GPs managed depression or anxiety in about one-third of all the consultations with these patients. Across local areas, the proportion of all GP consultations in which depression or anxiety were actively managed ranged from one in 25 (4%) consultations in Sydney North Shore & Beaches to one in 11 (9%) consultations in Frankston-Mornington Peninsula (Vic) and Hume (Vic/NSW).

GP actions in the management of depression or anxiety also varied across local areas.
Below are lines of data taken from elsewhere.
(* ===== verification/Health.v ===== *)
(** * The health model (services/kernel/src/health: types, snapshot, aggregate, evaluate, report, run)

    Evaluation is pure in the source: a snapshot and explicit expectations give the
    checks of eleven domains, a domain's status is the worst of its checks and the
    overall status the worst of the domains.  Collection (collect.ts: SQL and HTTP)
    is not modelled; its results are the snapshot records.  [Date.parse] gives [None]
    for NaN, whose comparisons are false.  The theorems: a HEALTHY report means every
    check of every domain was made and passed, a source that could not be observed
    is never HEALTHY, and the statuses every check can take. *)

From S2P Require Import Prelude JsNumber JsDate Digest Contracts Plan Capability Schedule.
Local Open Scope Z_scope.
Local Open Scope js_scope.

(** ** types.ts *)

Inductive HealthStatus := HEALTHY | DEGRADED | CRITICAL | UNKNOWN.

#[export] Instance HealthStatus_eq_dec : EqDecision HealthStatus.
Proof. solve_decision. Defined.

Definition SEVERITY (s : HealthStatus) : Z :=
  match s with HEALTHY => 0 | UNKNOWN => 1 | DEGRADED => 2 | CRITICAL => 3 end.

Definition worseOf (a b : HealthStatus) : HealthStatus := if SEVERITY a <? SEVERITY b then b else a.

Definition status_text (s : HealthStatus) : string :=
  match s with
  | HEALTHY => "HEALTHY" | DEGRADED => "DEGRADED" | CRITICAL => "CRITICAL" | UNKNOWN => "UNKNOWN"
  end.

Record CheckResult := {
  ch_id : string; ch_status : HealthStatus; ch_observed : option json; ch_expected : option json;
  ch_evidence : string; ch_message : string; ch_checkedAt : string
}.

Record DomainResult := { dr_status : HealthStatus; dr_checks : list CheckResult }.

(** The keys of [HealthReport.domains], in the order run.ts builds them. *)
Inductive DomainName :=
  | D_authority | D_admission | D_scheduler | D_execution | D_restate | D_database | D_evidence
  | D_releaseParity | D_productionConfig | D_legacyAuthority | D_identity.

#[export] Instance DomainName_eq_dec : EqDecision DomainName.
Proof. solve_decision. Defined.

Record HealthReport := {
  hr_overall : HealthStatus; hr_checkedAt : string; hr_release : option string;
  hr_domains : list (DomainName * DomainResult);
  hr_criticalIssues : Z; hr_degradedIssues : Z; hr_unknownChecks : Z;
  hr_lastFireAtUtc : option string; hr_nextWakeAtUtc : option string
}.

(** A collected value, or the reason it could not be collected ([isUnavailable]). *)
Inductive collected (A : Type) : Type :=
  | Collected (a : A)
  | Unavailable (reason : string).
Arguments Collected {_} _.
Arguments Unavailable {_} _.

(** ** aggregate.ts *)

Definition aggregateDomain (checks : list CheckResult) : DomainResult :=
  match checks with
  | [] => {| dr_status := UNKNOWN; dr_checks := checks |}
  | _ => {| dr_status := fold_left (λ acc c, worseOf acc (ch_status c)) checks HEALTHY; dr_checks := checks |}
  end.

Definition aggregateOverall (domains : list (DomainName * DomainResult)) : HealthStatus :=
  match map (dr_status ∘ snd) domains with
  | [] => UNKNOWN
  | statuses => fold_left worseOf statuses HEALTHY
  end.

Definition count_status (s : HealthStatus) (checks : list CheckResult) : Z :=
  Z.of_nat (length (List.filter (λ c, ch_status c === s) checks)).

(** [countByStatus]: critical, degraded, unknown *)
Definition countByStatus (domains : list (DomainName * DomainResult)) : Z * Z * Z :=
  let checks := concat (map (dr_checks ∘ snd) domains) in
  (count_status CRITICAL checks, count_status DEGRADED checks, count_status UNKNOWN checks).

(** ** snapshot.ts *)

Record HealthExpectations := {
  ex_scheduleId : string; ex_scheduleState : string; ex_activeVersion : option string;
  ex_recipe : string; ex_approvedDigestSha256 : option string; ex_armNext : bool;
  ex_releaseId : option string; ex_services : list string;
  ex_fireStalenessGraceMs : option Z; ex_plannedFireGraceMs : option Z;
  ex_stuckWakeGraceMs : option Z; ex_identityBootstrapGraceMs : option Z
}.

Record ScheduleStateRow := {
  ss_scheduleId : string; ss_state : string; ss_activeVersion : string; ss_updatedAt : string
}.

Record ScheduleFireRow := {
  fr_scheduleId : string; fr_scheduleVersion : string; fr_fireWindowKey : string; fr_fireAtUtc : string;
  fr_state : string; fr_admittedChildTaskId : option string; fr_createdAt : string
}.

Record BindingProvenance := {
  bp_activeEpoch : string; bp_activeReleaseId : option string; bp_currentBindingCount : Z;
  bp_mismatchedBindingCount : Z; bp_missingProvenanceCount : Z; bp_legacyBindingCount : Z
}.

Record RestateInvocationRow := {
  ri_id : string; ri_status : string; ri_scheduledStartAt : option string; ri_invokedById : option string;
  ri_createdAt : string; ri_completedAt : option string
}.

Record HealthEvidenceRow := {
  her_id : string; her_taskId : string; her_type : string; her_source : string; her_digest : option string;
  her_capturedAt : string; her_metadata : list (string * json)
}.

Record SchedulerSnapshot := {
  sn_sched_dbReachable : bool; sn_scheduleState : option ScheduleStateRow; sn_recipe : option string;
  sn_fires : list ScheduleFireRow; sn_restateInvocations : collected (list RestateInvocationRow)
}.

Record AuthoritySnapshot := {
  sn_auth_dbReachable : bool; sn_auth_bindingProvenance : option BindingProvenance;
  sn_admittedFireTaskIdsMissingAdmission : list string;
  sn_admittedFireTaskIdsUnmaterialised : list string; sn_auth_boundReleaseRejectionSeen : bool
}.

Record AdmissionSnapshot := {
  sn_adm_dbReachable : bool; sn_doorHealthy : collected bool; sn_humanOperatorPresent : bool
}.

Record ExecutionSnapshot := {
  sn_exec_registeredServices : collected (list string); sn_workerRestartCount : collected Z;
  sn_doorRestartCount : collected Z
}.

Record RestateSnapshot := {
  sn_rst_reachable : collected bool; sn_rst_registeredServices : collected (list string);
  sn_scheduleInvocations : collected (list RestateInvocationRow)
}.

Record DatabaseSnapshot := { sn_db_reachable : bool; sn_scheduleReadOk : bool; sn_taskReadOk : bool }.

Record EvidenceSnapshot := {
  sn_ev_dbReachable : bool; sn_mostRecentScheduledTaskId : option string;
  sn_evidenceForTask : list HealthEvidenceRow
}.

Record ReleaseParitySnapshot := {
  sn_rel_dbReachable : bool; sn_selfReportedReleaseId : option string;
  sn_rel_bindingProvenance : option BindingProvenance; sn_rel_boundReleaseRejectionSeen : bool
}.

Record ProductionConfigSnapshot := {
  sn_armNext : option bool; sn_approvedDigestShapeValid : option bool;
  sn_scheduleIdConfigured : option string; sn_recipeConfigured : option string
}.

Record LegacyAuthoritySnapshot := { sn_b1FreezeObservable : collected bool }.

Record IdentityOrphanRow := { or_taskId : string; or_ageMs : Z }.
Record IncompleteBootstrapRow := { ib_identityId : string; ib_tenantId : string; ib_ageMs : Z }.

Record IdentityCognitionSnapshot := {
  ic_digestParityFailures : list string; ic_tenantsWithMultipleCurrent : list string;
  ic_headCurrentMismatches : list string; ic_contractActive : bool; ic_requiredLatches : Z;
  ic_unboundRequired : list (string * string * string);      (* taskId, stepId, reason *)
  ic_contractRuntimeRecords : Z;
  ic_isolationViolations : list (string * string)            (* taskId, reason *)
}.

Record IdentitySnapshot := {
  sn_id_dbReachable : bool; sn_completedTasksMissingActivation : list IdentityOrphanRow;
  sn_profilesWithoutCurrentIdentity : list IncompleteBootstrapRow;
  sn_cognition : collected IdentityCognitionSnapshot
}.

Record HealthSnapshot := {
  hs_checkedAt : string; hs_scheduler : SchedulerSnapshot; hs_authority : AuthoritySnapshot;
  hs_admission : AdmissionSnapshot; hs_execution : ExecutionSnapshot; hs_restate : RestateSnapshot;
  hs_database : DatabaseSnapshot; hs_evidence : EvidenceSnapshot; hs_releaseParity : ReleaseParitySnapshot;
  hs_productionConfig : ProductionConfigSnapshot; hs_legacyAuthority : LegacyAuthoritySnapshot;
  hs_identity : IdentitySnapshot
}.
(* ===== verification/Alerting.v ===== *)
(** * Production alerting (services/kernel/src/alerting: types, fingerprint, policy, reducer)

    The policy table gives each health check the severity of each of its statuses, and
    the reducer turns the stored episode of a check and a fresh result into the next
    episode and at most one decision.  The policy's [rationale] texts are documentation
    and are left out.  The theorems: the decisions of a check follow the episode's
    grammar, an episode announced silently closes silently, every notification has its
    own identity, the policy covers every problem the health model can report, and
    what an unmapped UNKNOWN does to an open episode. *)

From S2P Require Import Prelude JsNumber JsDate Digest Contracts Plan Capability Schedule Health.
Local Open Scope Z_scope.
Local Open Scope js_scope.

(** ** types.ts *)

Inductive AlertSeverity := P0 | P1 | P2 | P3.

#[export] Instance AlertSeverity_eq_dec : EqDecision AlertSeverity.
Proof. solve_decision. Defined.

Definition SEVERITY_RANK (s : AlertSeverity) : Z := match s with P0 => 0 | P1 => 1 | P2 => 2 | P3 => 3 end.
Definition isWorse (a b : AlertSeverity) : bool := SEVERITY_RANK a <? SEVERITY_RANK b.
Definition severity_text (s : AlertSeverity) : string :=
  match s with P0 => "P0" | P1 => "P1" | P2 => "P2" | P3 => "P3" end.

Inductive AlertEventKind := NEW | ONGOING | ESCALATED | DEESCALATED | RECOVERED.

#[export] Instance AlertEventKind_eq_dec : EqDecision AlertEventKind.
Proof. solve_decision. Defined.

Definition kind_text (k : AlertEventKind) : string :=
  match k with
  | NEW => "NEW" | ONGOING => "ONGOING" | ESCALATED => "ESCALATED" | DEESCALATED => "DEESCALATED"
  | RECOVERED => "RECOVERED"
  end.

Inductive EpisodeState := EP_OPEN | EP_RECOVERED.
(** What one evaluation leaves: a row of the check, or nothing. *)
Lemma reduceCheck_row existing c now row d :
  reduceCheck existing c scheduleId now = (Some row, d) →
  (∀ r, existing = Some r → ar_fingerprint r = check_fingerprint scheduleId c ∧ row_keyed r) →
  ar_fingerprint row = check_fingerprint scheduleId c ∧ row_keyed row.
Proof.
  intros E Hex. unfold reduceCheck, close_episode, new_episode, continue_episode in E.
  generalize dependent (resolvePolicy (ch_id c)). intros policy E.
  destruct (pe_severityFor _ _) as [sev|], (open_episode existing) as [r|] eqn:Eo; simplify_eq;
    try (apply open_episode_some in Eo as [-> _]); first [exact (Hex _ eq_refl)|done].
Qed.

(** The same status again changes no decision. *)
Lemma reduceCheck_again existing c now now' c' :
  ch_id c' = ch_id c → ch_status c' = ch_status c →
  (reduceCheck (reduceCheck existing c scheduleId now).1 c' scheduleId now').2 = None.
Proof.
  intros Ei Es. unfold reduceCheck. rewrite Ei, Es. generalize (resolvePolicy (ch_id c)). intros policy.
  destruct (pe_severityFor policy (ch_status c)) as [sev|] eqn:Ep,
    (open_episode existing) as [r|] eqn:Eo; cbn.
  - apply open_episode_some in Eo as [_ Ho]. rewrite Ho. by destruct sev.
  - by destruct sev.
  - done.
  - by rewrite Eo.
Qed.

Definition next_rows (existing : list (string * AlertStateRow)) (checks : list CheckResult) (now : string)
  : list AlertStateRow := (reduceChecks checks existing scheduleId now).1.

Lemma elem_of_option_lists {A B} (g : A → option B) l y :
  y ∈ concat (map (λ x, option_list (g x)) l) ↔ ∃ x, x ∈ l ∧ g x = Some y.
Proof.
  induction l as [|x l IH]; simpl.
  - split; [by intros ?%elem_of_nil|by intros (x & ?%elem_of_nil & _)].
  - rewrite elem_of_app, IH. setoid_rewrite elem_of_cons.
    destruct (g x) as [z|] eqn:E; simpl; rewrite ?list_elem_of_singleton, ?elem_of_nil; naive_solver.
Qed.
(* ===== verification/Codec.v ===== *)
(** * Byte codecs of Node's standard library

    Base64url ([Buffer.from(s, "base64url")], [toString("base64url")]), the UTF-8 decoder,
    percent-decoding, [application/x-www-form-urlencoded] and HMAC-SHA256, as the operator
    door's OAuth server uses them.  The decoders are Node's: lenient where it is lenient.
    The lemmas: base64url decoding inverts encoding, and its alphabet has no dot. *)

From S2P Require Import Prelude JsNumber JsDate Digest Contracts Plan Capability Json Mission.
Local Open Scope Z_scope.
Local Open Scope js_scope.

Abbreviation bytes_of := Sha256.string_bytes.

(** ** Base64url, without padding *)

Definition sextet_char (n : Z) : ascii :=
  ascii_of_N (Z.to_N (if n <? 26 then 65 + n else if n <? 52 then 71 + n else if n <? 62 then n - 4
                      else if n =? 62 then 45 else 95)).

(** Both alphabets are read. *)
Definition sextet_value (c : ascii) : option Z :=
  let n := Z.of_N (N_of_ascii c) in
  if (65 <=? n) && (n <=? 90) then Some (n - 65)
  else if (97 <=? n) && (n <=? 122) then Some (n - 71)
  else if (48 <=? n) && (n <=? 57) then Some (n + 4)
  else if (n =? 45) || (n =? 43) then Some 62
  else if (n =? 95) || (n =? 47) then Some 63 else None.

Fixpoint sextets (bs : list Z) : list Z :=
  match bs with
  | a :: b :: c :: r => a / 4 :: a mod 4 * 16 + b / 16 :: b mod 16 * 4 + c / 64 :: c mod 64 :: sextets r
  | [a; b] => [a / 4; a mod 4 * 16 + b / 16; b mod 16 * 4]
  | [a] => [a / 4; a mod 4 * 16]
  | [] => []
  end.

(** A leftover sextet holds no whole byte. *)
Fixpoint octets (ds : list Z) : list Z :=
  match ds with
  | a :: b :: c :: d :: r => a * 4 + b / 16 :: b mod 16 * 16 + c / 4 :: c mod 4 * 64 + d :: octets r
  | [a; b; c] => [a * 4 + b / 16; b mod 16 * 16 + c / 4]
  | [a; b] => [a * 4 + b / 16]
  | _ => []
  end.

(** [Buffer.from(bytes).toString("base64url")] *)
Definition base64url (bs : list Z) : string := String.string_of_list_ascii (map sextet_char (sextets bs)).

(** The characters before the first padding sign. *)
Fixpoint before_padding (cs : list ascii) : list ascii :=
  match cs with
  | [] => []
  | c :: cs' => if c === "="%char then [] else c :: before_padding cs'
  end.

(** [Buffer.from(s, "base64url")], and [Buffer.from(s, "base64")]: characters outside the
    alphabets are skipped, and [=] ends the text. *)
Definition from_base64 (s : string) : list Z :=
  octets (omap sextet_value (before_padding (String.list_ascii_of_string s))).

(** ** The UTF-8 decoder *)

Definition replacement : list Z := [239; 191; 189].

(** What a byte in first position begins: the bytes written at once, and the number and the
    range of the continuation bytes awaited. *)
Definition utf8_lead (b : Z) : list Z * (nat * Z * Z) :=
  if b <? 128 then ([b], (0%nat, 0, 0))
  else if b <? 194 then (replacement, (0%nat, 0, 0))
  else if b <? 224 then ([], (1%nat, 128, 191))
  else if b <? 240 then ([], (2%nat, (if b =? 224 then 160 else 128), (if b =? 237 then 159 else 191)))
  else if b <? 245 then ([], (3%nat, (if b =? 240 then 144 else 128), (if b =? 244 then 143 else 191)))
  else (replacement, (0%nat, 0, 0)).

(** Each maximal ill-formed part is written as U+FFFD. *)
Fixpoint utf8_from (await : nat * Z * Z) (pending bs : list Z) : list Z :=
  match bs with
  | [] => match await with (O, _, _) => [] | _ => replacement end
  | b :: bs' =>
      let fresh (out : list Z) :=
        let '(now, await') := utf8_lead b in
        out ++ now ++ utf8_from await' (match await' with (O, _, _) => [] | _ => [b] end) bs' in
      match await with
      | (O, _, _) => fresh []
      | (S n, lo, hi) =>
          if (lo <=? b) && (b <=? hi) then
            match n with
            | O => pending ++ [b] ++ utf8_from (0%nat, 0, 0) [] bs'
            | S _ => utf8_from (n, 128, 191) (pending ++ [b]) bs'
            end
          else fresh replacement
      end
  end.

Definition utf8_decode (bs : list Z) : list Z := utf8_from (0%nat, 0, 0) [] bs.

(** [buffer.toString("utf8")] *)
Definition utf8_text (bs : list Z) : string := bytes_string (utf8_decode bs).

(** ** Percent-decoding *)

Definition byte_hex (b : Z) : option Z := hex_value (ascii_of_N (Z.to_N b)).

(** The URL standard's percent-decode: a sign without two hexadecimal digits stays. *)
Fixpoint percent_decode (bs : list Z) : list Z :=
  match bs with
  | 37 :: ((h :: l :: bs') as rest) =>
      match byte_hex h, byte_hex l with
      | Some h, Some l => h * 16 + l :: percent_decode bs'
      | _, _ => 37 :: percent_decode rest
      end
  | b :: bs' => b :: percent_decode bs'
  | [] => []
  end.

(** Every percent sign is followed by two hexadecimal digits. *)
Fixpoint percent_ok (bs : list Z) : bool :=
  match bs with
  | 37 :: rest =>
      match rest with
      | h :: l :: bs' => match byte_hex h, byte_hex l with Some _, Some _ => percent_ok bs' | _, _ => false end
      | _ => false
      end
  | _ :: bs' => percent_ok bs'
  | [] => true
  end.

(** [decodeURIComponent(s)]: a URIError unless the escapes are well formed and write UTF-8. *)
Definition decodeURIComponent (s : string) : result string :=
  let bs := percent_decode (bytes_of s) in
  if percent_ok (bytes_of s) && bool_decide (utf8_decode bs = bs) then Ok (bytes_string bs)
  else Throw (Exn "URIError" "URI malformed").

(** One component of a form: [+] is a space. *)
Definition form_component (s : string) : string :=
  utf8_text (percent_decode (map (λ b, if b =? 43 then 32 else b) (bytes_of s))).

(** [new URLSearchParams(text)]: the pairs in order. *)
Definition form_pairs (text : string) : list (string * string) :=
  map (λ p, match cut_at "=" p with
            | Some (k, v) => (form_component k, form_component v)
            | None => (form_component p, EmptyString)
            end)
    (List.filter (λ p, p !== EmptyString)
       (split "&" (match text with String "?"%char rest => rest | _ => text end))).

(** ** HMAC-SHA256 (RFC 2104) *)

Definition sha256_bytes (bs : list Z) : list Z :=
  concat (map (Sha256.be_bytes 4) (Sha256.sha256_words (bytes_string bs))).

Definition hmac_key (key : list Z) : list Z :=
  let k := if (64 <? length key)%nat then sha256_bytes key else key in
  k ++ repeat 0 (64 - length k).

Definition hmac_sha256 (key msg : list Z) : list Z :=
  let k := hmac_key key in
  sha256_bytes (map (Z.lxor 92) k ++ sha256_bytes (map (Z.lxor 54) k ++ msg)).

(** RFC 4231, test case 2. *)
Example hmac_rfc4231 :
  String.string_of_list_ascii (concat (map (λ b, [Sha256.hex_digit (b / 16); Sha256.hex_digit (b mod 16)])
    (hmac_sha256 (bytes_of "Jefe") (bytes_of "what do ya want for nothing?"))))
  = "5bdcc146bf60754e6a042426089575c75a003f089d2739839dec58b964ec3843".
Proof. vm_compute. reflexivity. Qed.

(** RFC 7636, appendix B. *)
Example pkce_rfc7636 :
  base64url (sha256_bytes (bytes_of "dBjftJeZ4CVP-mB92K27uhbUJU1p1r_wW1gFWFOEjXk")) = "E9Melhoa2OwvFrEMTJguCHaoeK1t8URWbuGJSstw-cM".
Proof. vm_compute. reflexivity. Qed.

Example decoders_lenient :
  from_base64 "w0*= ignored" = [195] ∧ from_base64 "=bad" = [] ∧ utf8_text [65; 240; 159; 65; 128] = "A�A�" ∧
  form_pairs "?a=b+c&&d&e=%C3%A9%2" = [("a", "b c"); ("d", EmptyString); ("e", "é%2")] ∧
  decodeURIComponent "a%20b" = Ok "a b" ∧ is_ok (decodeURIComponent "%C3") = false.
Proof. by vm_compute. Qed.

(** ** Base64url round trip *)

Definition is_byte (b : Z) : Prop := 0 <= b < 256.

Lemma three_ind (P : list Z → Prop) :
  P [] → (∀ a, P [a]) → (∀ a b, P [a; b]) → (∀ a b c r, P r → P (a :: b :: c :: r)) → ∀ l, P l.
Proof.
  intros H0 H1 H2 H3. fix IH 1. intros [|a [|b [|c r]]]; [done|apply H1|apply H2|apply H3, IH].
Qed.

Lemma sextets_range bs : Forall is_byte bs → Forall (λ d, 0 <= d < 64) (sextets bs).
Proof.
  unfold is_byte. induction bs as [|a|a b|a b c r IH] using three_ind; intros H; cbn [sextets];
    repeat match goal with H : Forall _ (_ :: _) |- _ => apply Forall_cons in H as [? ?] end;
    repeat (constructor; [zdiv|]); auto.
Qed.

Lemma octets_sextets bs : Forall is_byte bs → octets (sextets bs) = bs.
Proof.
  unfold is_byte. induction bs as [|a|a b|a b c r IH] using three_ind; intros H; cbn [sextets octets];
    repeat match goal with H : Forall _ (_ :: _) |- _ => apply Forall_cons in H as [? ?] end.
  - done.
  - f_equal. zdiv.
  - f_equal; [zdiv|]. f_equal. zdiv.
  - f_equal; [zdiv|]. f_equal; [zdiv|]. f_equal; [zdiv|]. auto.
Qed.

(** Every sextet's character is in the alphabet: it is read back, and is neither the padding
    sign nor a dot. *)
Lemma sextet_char_ok n : 0 <= n < 64 →
  sextet_value (sextet_char n) = Some n ∧ sextet_char n ≠ "="%char ∧ sextet_char n ≠ "."%char.
Proof.
  intros Hn. assert (forallb (λ n, (sextet_value (sextet_char n) === Some n) && (sextet_char n !== "="%char) &&
    (sextet_char n !== "."%char)) (seqZ 0 64) = true) as H by (vm_compute; reflexivity).
  rewrite forallb_forall in H. specialize (H n). rewrite <- list_elem_of_In, elem_of_seqZ in H.
  specialize (H ltac:(lia)). by to_prop.
Qed.

Lemma before_padding_all cs : "="%char ∉ cs → before_padding cs = cs.
Proof.
  induction cs as [|c cs IH]; [done|]. intros [Hc Hcs]%not_elem_of_cons. cbn. rewrite bool_decide_false by done. by rewrite IH.
Qed.

(** Node reads back what it wrote. *)
Lemma from_base64url bs : Forall is_byte bs → from_base64 (base64url bs) = bs.
Proof.
  intros H. unfold from_base64, base64url. rewrite String.list_ascii_of_string_of_list_ascii.
  pose proof (sextets_range bs H) as Hs. rewrite before_padding_all.
  - assert (omap sextet_value (map sextet_char (sextets bs)) = sextets bs) as ->; [|by apply octets_sextets].
    induction Hs as [|n l Hn Hs IH]; [done|]. cbn. destruct (sextet_char_ok n Hn) as [-> _]. by rewrite IH.
  - intros (n & E & Hn)%list_elem_of_In%in_map_iff. apply list_elem_of_In in Hn. rewrite Forall_forall in Hs.
    by destruct (sextet_char_ok n (Hs n Hn)) as (_ & ? & _).
Qed.

Lemma base64url_no_dot bs : Forall is_byte bs → "."%char ∉ String.list_ascii_of_string (base64url bs).
Proof.
  intros H. unfold base64url. rewrite String.list_ascii_of_string_of_list_ascii.
  pose proof (sextets_range bs H) as Hs. rewrite Forall_forall in Hs.
  intros (n & E & Hn)%list_elem_of_In%in_map_iff. apply list_elem_of_In in Hn.
  by destruct (sextet_char_ok n (Hs n Hn)) as (_ & _ & ?).
Qed.

Lemma string_bytes_ok s : Forall is_byte (bytes_of s).
Proof.
  apply Forall_forall. intros b (c & <- & _)%list_elem_of_In%in_map_iff. unfold is_byte.
  pose proof (N_ascii_bounded c). lia.
Qed.

Lemma be_bytes_ok w n : Forall is_byte (Sha256.be_bytes w n).
Proof.
  apply Forall_forall. intros b (i & <- & _)%list_elem_of_In%in_map_iff. unfold is_byte. apply Z.mod_pos_bound. lia.
Qed.

Lemma sha256_bytes_ok bs : Forall is_byte (sha256_bytes bs).
Proof.
  apply Forall_concat, Forall_forall. intros l (w & <- & _)%list_elem_of_In%in_map_iff. apply be_bytes_ok.
Qed.

Lemma hmac_bytes_ok key msg : Forall is_byte (hmac_sha256 key msg).
Proof. apply sha256_bytes_ok. Qed.

(** A text without the separator is one part, and a joined text splits into its parts. *)
Lemma split_from_end sep acc s : sep ∉ s → split_from sep acc s = [String.string_of_list_ascii (rev acc ++ s)].
Proof.
  revert acc. induction s as [|c s IH]; intros acc; [by rewrite app_nil_r|].
  intros [Hc Hs]%not_elem_of_cons. cbn [split_from]. rewrite bool_decide_false by done. rewrite IH by done.
  cbn [rev]. by rewrite <- app_assoc.
Qed.

Lemma split_from_part sep acc s t : sep ∉ s →
  split_from sep acc (s ++ sep :: t) = String.string_of_list_ascii (rev acc ++ s) :: split_from sep [] t.
Proof.
  revert acc. induction s as [|c s IH]; intros acc; cbn [app split_from]; [by rewrite bool_decide_true, app_nil_r|].
  intros [Hc Hs]%not_elem_of_cons. rewrite bool_decide_false by done. rewrite IH by done. cbn [rev]. by rewrite <- app_assoc.
Qed.

Lemma list_of_string_app (a b : string) :
  String.list_ascii_of_string (a +:+ b) = String.list_ascii_of_string a ++ String.list_ascii_of_string b.
Proof. induction a as [|c a IH]; [done|]. exact (f_equal (cons c) IH). Qed.

Lemma split_one (sep : ascii) (s : string) : sep ∉ String.list_ascii_of_string s → split sep s = [s].
Proof. intros H. unfold split. rewrite split_from_end by done. cbn. by rewrite String.string_of_list_ascii_of_string. Qed.

Lemma split_cons (sep : ascii) (s t : string) : sep ∉ String.list_ascii_of_string s →
  split sep (s +:+ String sep t) = s :: split sep t.
Proof.
  intros H. unfold split. rewrite list_of_string_app. cbn [String.list_ascii_of_string].
  rewrite split_from_part by done. cbn [rev app]. by rewrite String.string_of_list_ascii_of_string.
Qed.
Depending on where a GP practises, a psychotropic was prescribed on 38% to 74% of GP management occasions, GP counselling on 25% to 51% and a referral to another health professional was provided on 11% to 21% of occasions across local areas.

(Figures 8 to 11)

GP care for patients with arthritis and chronic back pain

Among all people who visit the GP at least once in a year, the percentage of people who had arthritis, chronic back pain or both of these conditions ranged slightly from 16% to 18% in metropolitan, 20% to 21% in regional and 16% to 20% in rural areas.
The percentage of all GP consultations that were with patients who had arthritis, chronic back pain or both of these conditions, irrespective of whether these conditions were managed, ranged from 21% to 27% in metropolitan, 27% to 28% in regional and 19% to 29% in rural areas.
GPs managed arthritis or chronic back pain in about one-fifth of all the consultations with these patients. Across local areas, the proportion of all GP consultations in which arthritis or chronic back pain were actively managed ranged from one in 33 (3%) consultations in Sydney North Shore & Beaches to one in 14 (7%) consultations in Murrumbidgee (NSW) and Tasmania.
GP actions in the management of arthritis or chronic back pain also varied across local areas. Depending on where a GP practises, the percentage of GP management occasions where a medication was prescribed ranged from 52% to 75%, a referral to another health professional was provided from 11% to 22% and imaging was ordered from 8% to 20% across local areas.